Over the years, I’ve made many resolutions. Many an industrious list has graced my fridge, or desk, as I strove to be a better person than I seemed naturally to be. Resolutions 2009 begins with “Avoid complaining” which I should probably resolve and re-resolve forever, and goes on to list some things I’m still working at, including completing my novel. So much for making lists.
Other times my resolutions have been simpler. One year all I could manage to resolve was to sing with feeling whenever Happy Birthday was sung—a resolution I have kept ever since. Another year, my resolution was “ponder dignity”, a resolution I also kept.
Sometimes my goals have been loftier, as in 2008’s Resolutions for Canada. It seems a nation, like an individual, may never get its shit together.
At my most ambitious, I even graded myself on how I’d done with my resolutions. The opening post of 2008, I resolve to was earnest and inspiring, almost poetic. But a glance at my 2008 Grades reveals a mixed success.
As I’ve matured, I’ve preferred not to make resolutions at New Year’s, at least not publicly. The timing is wrong, for one thing – I’m in the middle of the winter’s season of turning inward. In February 2010 I published some Retroactive Resolutions, which basically consisted of me itemizing what I’d done so far that year that seemed noteworthy.

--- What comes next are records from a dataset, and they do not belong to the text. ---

(* ===== verification/LogStore.v ===== *)
(** * What a partition promises to the record handler

    [LogStore] is the contract of a partition context as the reactors create
    it, with a ring: it [holds] a list of record batches once the submitted
    writes are done, producing appends one at the offset after the last record,
    fetching returns them when they are written, and every operation leaves the
    files and descriptors of other partitions alone.  The record handler is
    verified against this interface; [partition_store] shows that
    [PartitionContext] implements it.  The end of the file has the runs of one
    partition with its writes completed in between. *)

From S2P Require Import Prelude RecordBatch Storage PartitionContext PartitionProperties RingProperties.

(** No file in the directory of the partition. *)
Definition clean (l : PartitionLog) (os : OS) : Prop := ∀ q, q.1 = dir_path l → files os !! q = None.

(** No write to a file of the partition is pending. *)
Definition flushed (l : PartitionLog) (os : OS) : Prop := ∀ w, w ∈ in_flight os → w.1.1 ≠ dir_path l.

(** [os'] differs from [os] only in files of the partition's directory and in
    descriptors that are closed in [os] or refer to such files. *)
Definition frame (l : PartitionLog) (os os' : OS) : Prop :=
  (∀ q, q.1 ≠ dir_path l → files os' !! q = files os !! q) ∧
  (∀ fd q, q.1 ≠ dir_path l → fds os !! fd = Some q → fds os' !! fd = Some q).

#[export] Instance frame_preorder l : PreOrder (frame l).
Proof.
  split; [by split|]. intros a b c [Hf Hd] [Hf' Hd'].
  split; [intros q Hq; by rewrite Hf', Hf|intros fd q Hq H; by apply Hd', Hd].
Qed.

(** [os'] differs from [os] only in descriptors that are closed in [os]. *)
Definition extends (os os' : OS) : Prop :=
  files os' = files os ∧ in_flight os' = in_flight os ∧
  ∀ fd q, fds os !! fd = Some q → fds os' !! fd = Some q.

#[export] Instance extends_preorder : PreOrder extends.
Proof.
  split; [intros os; by split_and!|]. intros a b c (Hf & Hi & Hd) (Hf' & Hi' & Hd').
  split_and!; [congruence..|auto].
Qed.

Lemma extends_frame l os os' : extends os os' → frame l (settle os) (settle os').
Proof.
  intros (Hf & Hi & Hd). split; [intros; by rewrite (settle_files os' os)|].
  intros fd q _. rewrite !settle_fds. apply Hd.
Qed.

Class LogStore (segment_bytes : Z) := {
  holds : PartitionLog → list Batch → PartitionContext → OS → Prop;
  holds_new l os :
    clean l (settle os) →
    holds l [] (new_context (pl_log_root l) (pl_topic_name l) (pl_partition l) segment_bytes true) os;
  holds_offset l bs c os : holds l bs c os → current_offset c = nrecords bs;
  holds_frame l l' bs c os os' :
    holds l bs c os → frame l' (settle os) (settle os') → dir_path l ≠ dir_path l' → holds l bs c os';
  holds_complete l bs c os i : holds l bs c os → in_order i os → holds l bs c (io_complete i os);
  holds_produce l bs c os env b :
    holds l bs c os → batch_ok b → good_env env os → env_sqe env = true → in_int 64 (nrecords (bs ++ [b])) →
    ∃ c' os', produce env (enc_batch b) c os = Ok (mkProduceResult (nrecords bs) (env_now_ms env), c', os') ∧
      holds l (bs ++ [b]) c' os' ∧ frame l (settle os) (settle os');
  holds_fetch_all l bs c os env :
    holds l bs c os → flushed l os → good_env env os → fetch_all env c os = Ok (enc_batches bs);
  holds_fetch l bs c os env offset max_bytes r c' os' :
    holds l bs c os → good_env env os → fetch env offset max_bytes c os = Ok (r, c', os') →
    holds l bs c' os' ∧ extends os os';
  holds_fetch_values l bs c os env offset max_bytes :
    holds l bs c os → flushed l os → fits segment_bytes bs → good_env env os → bs ≠ [] →
    0 ≤ offset → 0 < max_bytes → zlen (enc_batches bs) < 2 ^ 64 →
    Forall (λ b, zlen (enc_batch b) ≤ window max_bytes) bs →
    ∃ r c' os', fetch env offset max_bytes c os = Ok (r, c', os') ∧
      r `prefix_of` concat (zdrop offset (log_values bs)) ∧ zlen r ≤ max_bytes ∧
      (zlen (enc_batches bs) ≤ window max_bytes →
       r = ztake max_bytes (concat (zdrop offset (log_values bs))));
  holds_splice l bs c os offset max_bytes :
    holds l bs c os → flushed l os → 0 ≤ max_bytes < 2 ^ 31 → zlen (enc_batches bs) < 2 ^ 64 →
    0 ≤ si_fd (splice_info offset max_bytes c) →
    ∃ before pre suf, bs = before ++ pre ++ suf ∧ (fits segment_bytes bs → before = []) ∧
      (pre = [] ∨ nrecords (before ++ pre) ≤ offset) ∧
      fds os !! si_fd (splice_info offset max_bytes c) = Some (segment_path l (nrecords before)) ∧
      files os !! segment_path l (nrecords before) = Some (enc_batches (pre ++ suf)) ∧
      si_file_offset (splice_info offset max_bytes c) = zlen (enc_batches pre) ∧
      si_length (splice_info offset max_bytes c) = Z.min (zlen (enc_batches suf)) max_bytes ∧
      65536 ≤ zlen (enc_batches suf) }.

This year I complete a 21-year cycle that began in 1996—the year my first child was born; the year my first marriage failed; the year my dream of living in a cabin in the woods collapsed; the year I needed to begin my life again. As I did back then, I recently trimmed my hair down almost to the skull to begin anew.

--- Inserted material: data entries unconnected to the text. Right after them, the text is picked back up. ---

(** ** Reading it back *)

Definition at_ (pre rest : bytes) (c : Collected) : ByteReader * Collected :=
  (mkReader (pre ++ rest) (zlen pre), c).

(** [m], in front of [bs], consumes exactly it, returns [a] and collects [f]. *)
Definition scans {A} (m : scan A) (bs : bytes) (a : A) (f : Collected → Collected) : Prop :=
  ∀ pre post c, m (at_ pre (bs ++ post) c) = (Some a, at_ (pre ++ bs) post (f c)).

Lemma scans_try {A} (m : reader A) bs a : parses m bs a → scans (try_read m) bs a id.
Proof.
  intros Hm pre post c. unfold at_, try_read. rewrite (Hm pre post).
  by rewrite <-app_assoc, zlen_app.
Qed.

Lemma scans_ret {A} (a : A) : scans (mret a) [] a id.
Proof. intros pre post c. unfold at_. by rewrite app_nil_r. Qed.

Lemma scans_bind {A B} (m : scan A) (k : A → scan B) bs a f pre post c :
  scans m bs a f → (m ≫= k) (at_ pre (bs ++ post) c) = k a (at_ (pre ++ bs) post (f c)).
Proof. intros Hm. unfold mbind, scan_bind. by rewrite Hm. Qed.

Lemma scans_seq {A B} (m : scan A) (k : A → scan B) b1 b2 a b f g :
  scans m b1 a f → scans (k a) b2 b g → scans (m ≫= k) (b1 ++ b2) b (λ c, g (f c)).
Proof. intros Hm Hk pre post c. rewrite <-app_assoc, (scans_bind m k b1 a f) by done. by rewrite Hk, <-app_assoc. Qed.

Lemma scans_end {A B} (m : scan A) (k : A → scan B) bs a b f :
  scans m bs a f → scans (k a) [] b id → scans (m ≫= k) bs b f.
Proof. intros. rewrite <-(app_nil_r bs). by apply (scans_seq m k bs [] a b f id). Qed.

Lemma parses_skip_varint v : 0 ≤ v < 2 ^ 28 → parses skip_varint (write_unsigned_varint v) tt.
Proof.
  intros Hv pre post. unfold skip_varint. cbn [data_ offset_].
  rewrite zdrop_app, read_write_unsigned_varint by done.
  rewrite varint_encoded_size_length by (unfold in_uint; lia). done.
Qed.

Lemma parses_skip_signed v : small v → parses skip_varint (write_signed_varint v) tt.
Proof.
  intros Hv. unfold small in Hv. unfold write_signed_varint. apply parses_skip_varint.
  rewrite zigzag_encode_spec by (unfold in_int; lia). case_match; lia.
Qed.

(** A length-prefixed field that is skipped. *)
Lemma scans_opt_bind {B} o (k : unit → scan B) pre post c :
  opt_bytes_ok o →
  (n ← try_read read_signed_varint; x ← (if n >? 0 then try_read (skip n) else mret tt); k x)
    (at_ pre (enc_opt_bytes o ++ post) c) = k tt (at_ (pre ++ enc_opt_bytes o) post c).
Proof.
  intros Ho. pose proof (zlen_nonneg (default [] o)).
  assert (∃ n v, enc_opt_bytes o = write_signed_varint n ++ v ∧ small n ∧
    scans (if n >? 0 then try_read (skip n) else mret tt) v tt id) as (n & v & -> & Hn & Hs).
  { destruct o as [v|]; cbn in *.
    - exists (zlen v), v. unfold small. split_and!; [done|lia..|].
      destruct (Z.gtb_spec (zlen v) 0); [by apply scans_try, parses_skip|].
      rewrite (zlen_0_nil v) by lia. apply scans_ret.
    - exists (-1), []. unfold small. rewrite app_nil_r. split_and!; [done|lia..|]. apply scans_ret. }
  rewrite <-app_assoc. rewrite (scans_bind _ _ _ n id) by (by apply scans_try, parses_signed_varint).
  rewrite (scans_bind _ _ _ tt id) by done. by rewrite <-app_assoc.
Qed.

Lemma scans_record_header h :
  opt_bytes_ok h.1 ∧ opt_bytes_ok h.2 → scans scan_header (enc_record_header h) tt id.
Proof.
  intros [H1 H2] pre post c. unfold scan_header, enc_record_header.
  rewrite <-app_assoc, scans_opt_bind by done. rewrite app_assoc.
  pose proof (scans_opt_bind h.2 (λ _, mret tt) (pre ++ enc_opt_bytes h.1) post c H2) as E.
  unfold mbind, scan_bind in *. destruct (try_read _ _) as [[n|] s]; [|done].
  destruct (n >? 0); [|done]. by destruct (try_read _ s) as [[[]|] s'].
Qed.

Lemma scans_record_headers hs :
  Forall (λ h, opt_bytes_ok h.1 ∧ opt_bytes_ok h.2) hs →
  scans (scan_headers (Z.to_nat (zlen hs))) (concat (map enc_record_header hs)) tt id.
Proof.
  unfold zlen. rewrite Nat2Z.id. induction 1 as [|h hs Hh _ IH]; intros pre post c; cbn [length scan_headers].
  - apply scans_ret.
  - cbn [map concat]. rewrite <-app_assoc, (scans_record_header h Hh). cbn [snd]. by rewrite IH, <-app_assoc.
Qed.

(** The three varints in front of a value. *)
Lemma value_header_enc f key ver rest :
  version_ok f → version_ok key → version_ok ver →
  ∃ pre, write_unsigned_varint f ++ write_unsigned_varint key ++ write_unsigned_varint ver ++ rest = pre ++ rest ∧
    value_header (write_unsigned_varint f ++ write_unsigned_varint key ++ write_unsigned_varint ver ++ rest) =
    Some (key, mkReader (pre ++ rest) (zlen pre)).
Proof.
  intros Hf Hk Hv. exists (write_unsigned_varint f ++ write_unsigned_varint key ++ write_unsigned_varint ver).
  split; [by rewrite <-!app_assoc|]. unfold value_header.
  pose proof (parses_varint f Hf [] (write_unsigned_varint key ++ write_unsigned_varint ver ++ rest)) as E1.
  rewrite app_nil_l in E1. change (zlen []) with 0 in E1. rewrite E1, Z.add_0_l.
  pose proof (parses_varint key Hk (write_unsigned_varint f) (write_unsigned_varint ver ++ rest)) as E2.
  rewrite E2, <-zlen_app.
  pose proof (parses_varint ver Hv (write_unsigned_varint f ++ write_unsigned_varint key) rest) as E3.
  rewrite <-!app_assoc in E3. rewrite E3. by rewrite <-zlen_app, <-!app_assoc.
Qed.

Lemma parses_topic_record name uuid :
  zlen name < 2 ^ 28 - 1 → zlen uuid = 16 →
  parses read_topic_record (compact_string name ++ uuid) (mkRawTopic name uuid).
Proof.
  intros Hn Hu. unfold read_topic_record. eapply parses_bind; [by apply parses_compact_string|]. cbn beta.
  eapply parses_bind_ret; [by apply (parses_bytes uuid kUuidSize)|]. apply parses_ret.
Qed.

Lemma parses_partition_record pid uuid :
  in_int 32 pid → zlen uuid = 16 →
  parses read_partition_record (write_int32_be pid ++ uuid) (mkRawPartition pid uuid).
Proof.
  intros Hp Hu pre post. unfold read_partition_record, remaining. cbn [data_ offset_].
  assert (zlen (write_int32_be pid) = 4) as Hl by reflexivity.
  destruct (Z.ltb_spec (zlen (pre ++ (write_int32_be pid ++ uuid) ++ post) - zlen pre) (4 + kUuidSize)).
  { unfold kUuidSize in *. rewrite !zlen_app in *. pose proof (zlen_nonneg post). lia. }
  revert pre post H. intros pre post _. revert pre post.
  change (parses (pid ← read_int32; uuid ← read_bytes kUuidSize; mret (mkRawPartition pid uuid))
    (write_int32_be pid ++ uuid) (mkRawPartition pid uuid)).
  eapply parses_bind; [by apply parses_int32|]. cbn beta.
  eapply parses_bind_ret; [by apply (parses_bytes uuid kUuidSize)|]. apply parses_ret.
Qed.

(** Scanning a value collects what it says. *)
Lemma scan_value_enc v s : meta_ok v → scan_value (enc_meta v) s = (Some tt, (s.1, collect_meta s.2 v)).
Proof.
  destruct s as [r c]. destruct v as [f ver name uuid tail|f ver pid uuid tail|f key ver tail]; cbn [meta_ok enc_meta].
  - intros (Hf & Hv & Hn & Hu). unfold scan_value.
    destruct (value_header_enc f 2 ver (compact_string name ++ uuid ++ tail)) as (pre & _ & ->); [done..|].
    cbn [Z.eqb Pos.eqb kTopicRecordKey].
    pose proof (parses_topic_record name uuid Hn Hu pre tail) as E. rewrite <-app_assoc in E. by rewrite E.
  - intros (Hf & Hv & Hp & Hu). unfold scan_value.
    destruct (value_header_enc f 3 ver (write_int32_be pid ++ uuid ++ tail)) as (pre & _ & ->); [done..|].
    cbn [Z.eqb Pos.eqb kTopicRecordKey kPartitionRecordKey].
    pose proof (parses_partition_record pid uuid Hp Hu pre tail) as E. rewrite <-app_assoc in E. by rewrite E.
  - intros (Hf & Hk & Hv & H2 & H3). unfold scan_value.
    destruct (value_header_enc f key ver tail) as (pre & _ & ->); [done..|].
    unfold kTopicRecordKey, kPartitionRecordKey.
    destruct (Z.eqb_spec key 2); [done|]. by destruct (Z.eqb_spec key 3).
Qed.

A lot of my goals for self-improvement originated with the sense that having failed so spectacularly, I needed to become better. (My resolutions for 2007 took on a decidedly Buddhist tone). Having undergone a Seven Year Switch three times since then, I no longer feel “becoming better” is a useful way to frame my endeavours in this world. Becoming human might be a better way to put it, and really, to become human is ultimately to recognize that human is what I’ve always been.
A calendar year is an arbitrary stretch of time, anyway. The seasons of the sun, the moon, and the heart resonate much more strongly. I find I have no resolutions, per se, for 2018, or whatever stretch of time we might wish to name.
Instead I consider what the world requires of me, and ask for the resolution to meet it with my deepest humanity.
Amen.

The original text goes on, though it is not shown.